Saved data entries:
- - - -

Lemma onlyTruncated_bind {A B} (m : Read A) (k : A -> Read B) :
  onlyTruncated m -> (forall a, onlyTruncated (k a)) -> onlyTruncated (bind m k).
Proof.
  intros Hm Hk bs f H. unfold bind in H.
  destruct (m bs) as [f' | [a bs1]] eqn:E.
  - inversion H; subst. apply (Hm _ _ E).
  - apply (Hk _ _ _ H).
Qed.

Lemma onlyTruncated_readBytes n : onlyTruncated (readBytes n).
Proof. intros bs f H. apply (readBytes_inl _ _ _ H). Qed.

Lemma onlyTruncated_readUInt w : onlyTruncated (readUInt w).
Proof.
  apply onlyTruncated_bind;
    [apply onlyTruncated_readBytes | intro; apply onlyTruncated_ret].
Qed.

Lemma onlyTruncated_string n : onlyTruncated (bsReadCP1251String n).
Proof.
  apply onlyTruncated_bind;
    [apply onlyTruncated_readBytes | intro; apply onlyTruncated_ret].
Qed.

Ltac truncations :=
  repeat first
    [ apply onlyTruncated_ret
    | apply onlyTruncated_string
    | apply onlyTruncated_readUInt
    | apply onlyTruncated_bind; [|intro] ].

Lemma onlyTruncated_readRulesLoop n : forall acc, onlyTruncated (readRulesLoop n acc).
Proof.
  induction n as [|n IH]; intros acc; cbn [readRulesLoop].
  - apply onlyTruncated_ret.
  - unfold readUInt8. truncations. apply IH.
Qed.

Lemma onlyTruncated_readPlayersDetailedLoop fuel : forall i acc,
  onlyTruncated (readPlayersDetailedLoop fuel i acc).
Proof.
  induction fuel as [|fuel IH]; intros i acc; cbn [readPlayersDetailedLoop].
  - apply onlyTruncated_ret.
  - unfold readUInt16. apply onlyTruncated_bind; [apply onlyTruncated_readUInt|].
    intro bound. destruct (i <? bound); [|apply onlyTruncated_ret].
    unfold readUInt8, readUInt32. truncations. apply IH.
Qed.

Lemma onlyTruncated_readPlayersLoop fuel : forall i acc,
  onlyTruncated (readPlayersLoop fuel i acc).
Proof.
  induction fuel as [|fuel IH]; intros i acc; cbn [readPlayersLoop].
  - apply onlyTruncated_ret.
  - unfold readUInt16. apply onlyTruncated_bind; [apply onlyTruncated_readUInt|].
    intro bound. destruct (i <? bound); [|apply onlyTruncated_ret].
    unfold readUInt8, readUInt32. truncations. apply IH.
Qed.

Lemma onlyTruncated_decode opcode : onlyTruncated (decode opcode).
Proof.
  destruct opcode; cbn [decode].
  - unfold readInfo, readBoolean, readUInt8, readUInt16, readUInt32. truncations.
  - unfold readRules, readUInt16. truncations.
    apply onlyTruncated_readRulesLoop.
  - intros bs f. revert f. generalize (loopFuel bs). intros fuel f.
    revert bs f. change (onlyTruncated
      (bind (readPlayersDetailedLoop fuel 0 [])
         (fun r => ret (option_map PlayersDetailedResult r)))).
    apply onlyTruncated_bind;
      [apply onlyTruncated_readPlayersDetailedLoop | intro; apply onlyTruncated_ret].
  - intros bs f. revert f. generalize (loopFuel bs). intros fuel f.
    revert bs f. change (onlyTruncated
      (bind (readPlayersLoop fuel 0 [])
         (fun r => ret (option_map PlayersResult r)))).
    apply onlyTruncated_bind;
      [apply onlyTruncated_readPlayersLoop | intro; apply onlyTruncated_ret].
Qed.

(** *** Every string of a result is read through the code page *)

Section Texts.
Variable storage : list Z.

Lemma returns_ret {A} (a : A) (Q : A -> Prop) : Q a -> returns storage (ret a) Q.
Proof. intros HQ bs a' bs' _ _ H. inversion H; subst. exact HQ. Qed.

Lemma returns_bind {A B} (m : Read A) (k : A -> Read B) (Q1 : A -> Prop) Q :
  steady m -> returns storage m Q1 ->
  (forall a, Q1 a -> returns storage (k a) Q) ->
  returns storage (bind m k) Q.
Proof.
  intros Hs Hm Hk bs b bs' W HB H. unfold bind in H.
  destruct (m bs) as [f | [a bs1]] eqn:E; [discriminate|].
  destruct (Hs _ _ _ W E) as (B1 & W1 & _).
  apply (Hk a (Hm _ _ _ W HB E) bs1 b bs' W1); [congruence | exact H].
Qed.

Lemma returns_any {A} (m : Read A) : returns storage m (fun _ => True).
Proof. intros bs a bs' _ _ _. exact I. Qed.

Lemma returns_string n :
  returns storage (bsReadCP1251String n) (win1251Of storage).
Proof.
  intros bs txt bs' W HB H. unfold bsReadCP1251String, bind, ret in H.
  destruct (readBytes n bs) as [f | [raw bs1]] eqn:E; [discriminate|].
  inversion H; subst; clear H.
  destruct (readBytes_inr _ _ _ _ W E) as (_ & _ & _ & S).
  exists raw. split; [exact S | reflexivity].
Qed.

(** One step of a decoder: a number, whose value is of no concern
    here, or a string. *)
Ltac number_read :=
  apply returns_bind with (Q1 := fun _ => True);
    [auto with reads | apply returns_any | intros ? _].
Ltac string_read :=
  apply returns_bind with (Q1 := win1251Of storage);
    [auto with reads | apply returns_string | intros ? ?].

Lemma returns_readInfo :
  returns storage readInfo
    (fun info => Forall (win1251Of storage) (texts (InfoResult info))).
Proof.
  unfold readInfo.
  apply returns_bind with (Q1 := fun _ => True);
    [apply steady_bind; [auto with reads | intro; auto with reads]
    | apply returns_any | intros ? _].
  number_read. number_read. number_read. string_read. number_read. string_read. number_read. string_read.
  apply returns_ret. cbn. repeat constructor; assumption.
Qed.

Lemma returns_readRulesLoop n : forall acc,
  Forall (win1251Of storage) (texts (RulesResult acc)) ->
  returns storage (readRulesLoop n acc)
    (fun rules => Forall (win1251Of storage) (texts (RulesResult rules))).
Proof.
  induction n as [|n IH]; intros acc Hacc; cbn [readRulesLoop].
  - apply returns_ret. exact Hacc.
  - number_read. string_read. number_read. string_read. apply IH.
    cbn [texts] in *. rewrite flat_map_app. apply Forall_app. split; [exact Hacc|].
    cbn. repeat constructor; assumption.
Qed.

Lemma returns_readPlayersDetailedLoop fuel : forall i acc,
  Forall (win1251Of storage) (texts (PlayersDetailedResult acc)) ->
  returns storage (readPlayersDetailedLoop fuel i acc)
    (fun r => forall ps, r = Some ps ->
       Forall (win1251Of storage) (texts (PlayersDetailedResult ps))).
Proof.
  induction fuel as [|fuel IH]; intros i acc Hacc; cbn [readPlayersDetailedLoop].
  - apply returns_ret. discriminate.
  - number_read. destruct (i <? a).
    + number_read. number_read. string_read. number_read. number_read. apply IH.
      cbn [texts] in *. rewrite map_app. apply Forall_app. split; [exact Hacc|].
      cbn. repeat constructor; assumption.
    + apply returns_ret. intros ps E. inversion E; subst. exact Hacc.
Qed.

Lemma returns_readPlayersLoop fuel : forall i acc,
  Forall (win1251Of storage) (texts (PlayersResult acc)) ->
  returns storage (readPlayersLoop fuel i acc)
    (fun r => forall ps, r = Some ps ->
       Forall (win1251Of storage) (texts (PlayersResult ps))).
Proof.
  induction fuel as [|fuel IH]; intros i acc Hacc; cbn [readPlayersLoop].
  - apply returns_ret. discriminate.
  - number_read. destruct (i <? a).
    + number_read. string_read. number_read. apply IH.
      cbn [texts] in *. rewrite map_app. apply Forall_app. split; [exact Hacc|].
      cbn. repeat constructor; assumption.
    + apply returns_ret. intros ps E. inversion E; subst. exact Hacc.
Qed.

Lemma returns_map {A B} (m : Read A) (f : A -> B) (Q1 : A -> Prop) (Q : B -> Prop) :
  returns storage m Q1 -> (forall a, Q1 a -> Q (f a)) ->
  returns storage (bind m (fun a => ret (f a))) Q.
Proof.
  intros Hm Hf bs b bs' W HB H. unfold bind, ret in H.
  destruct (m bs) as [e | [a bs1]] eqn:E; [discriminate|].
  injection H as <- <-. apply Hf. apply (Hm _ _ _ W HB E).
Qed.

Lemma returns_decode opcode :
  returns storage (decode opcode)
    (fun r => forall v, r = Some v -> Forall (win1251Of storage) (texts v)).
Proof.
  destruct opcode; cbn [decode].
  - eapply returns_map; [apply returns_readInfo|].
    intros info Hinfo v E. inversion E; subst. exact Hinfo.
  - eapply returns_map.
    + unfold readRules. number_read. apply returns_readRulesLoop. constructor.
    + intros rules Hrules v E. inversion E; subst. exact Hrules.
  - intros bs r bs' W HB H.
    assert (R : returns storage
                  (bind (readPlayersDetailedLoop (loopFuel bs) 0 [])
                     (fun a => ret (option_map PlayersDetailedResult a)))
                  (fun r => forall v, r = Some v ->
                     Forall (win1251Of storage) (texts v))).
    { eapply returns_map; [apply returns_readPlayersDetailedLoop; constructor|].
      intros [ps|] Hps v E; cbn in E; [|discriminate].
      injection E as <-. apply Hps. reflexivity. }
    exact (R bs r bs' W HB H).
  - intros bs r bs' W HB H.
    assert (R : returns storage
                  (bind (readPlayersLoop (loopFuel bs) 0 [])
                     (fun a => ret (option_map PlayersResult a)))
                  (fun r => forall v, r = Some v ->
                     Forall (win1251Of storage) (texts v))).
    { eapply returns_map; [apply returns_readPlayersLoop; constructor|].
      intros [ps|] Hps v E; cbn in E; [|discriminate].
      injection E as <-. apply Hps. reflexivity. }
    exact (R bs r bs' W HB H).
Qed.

- - - -

* What you have to do *
Copy the stretch of the records above that runs from the line with "i acc; cbn [readPlayersDetailedLoop]." through the line with "i acc; cbn [readPlayersLoop].". Both end lines belong in the copy, and nothing else does.

* Reply *
  induction fuel as [|fuel IH]; intros i acc; cbn [readPlayersDetailedLoop].
  - apply onlyTruncated_ret.
  - unfold readUInt16. apply onlyTruncated_bind; [apply onlyTruncated_readUInt|].
    intro bound. destruct (i <? bound); [|apply onlyTruncated_ret].
    unfold readUInt8, readUInt32. truncations. apply IH.
Qed.

Lemma onlyTruncated_readPlayersLoop fuel : forall i acc,
  onlyTruncated (readPlayersLoop fuel i acc).
Proof.
  induction fuel as [|fuel IH]; intros i acc; cbn [readPlayersLoop].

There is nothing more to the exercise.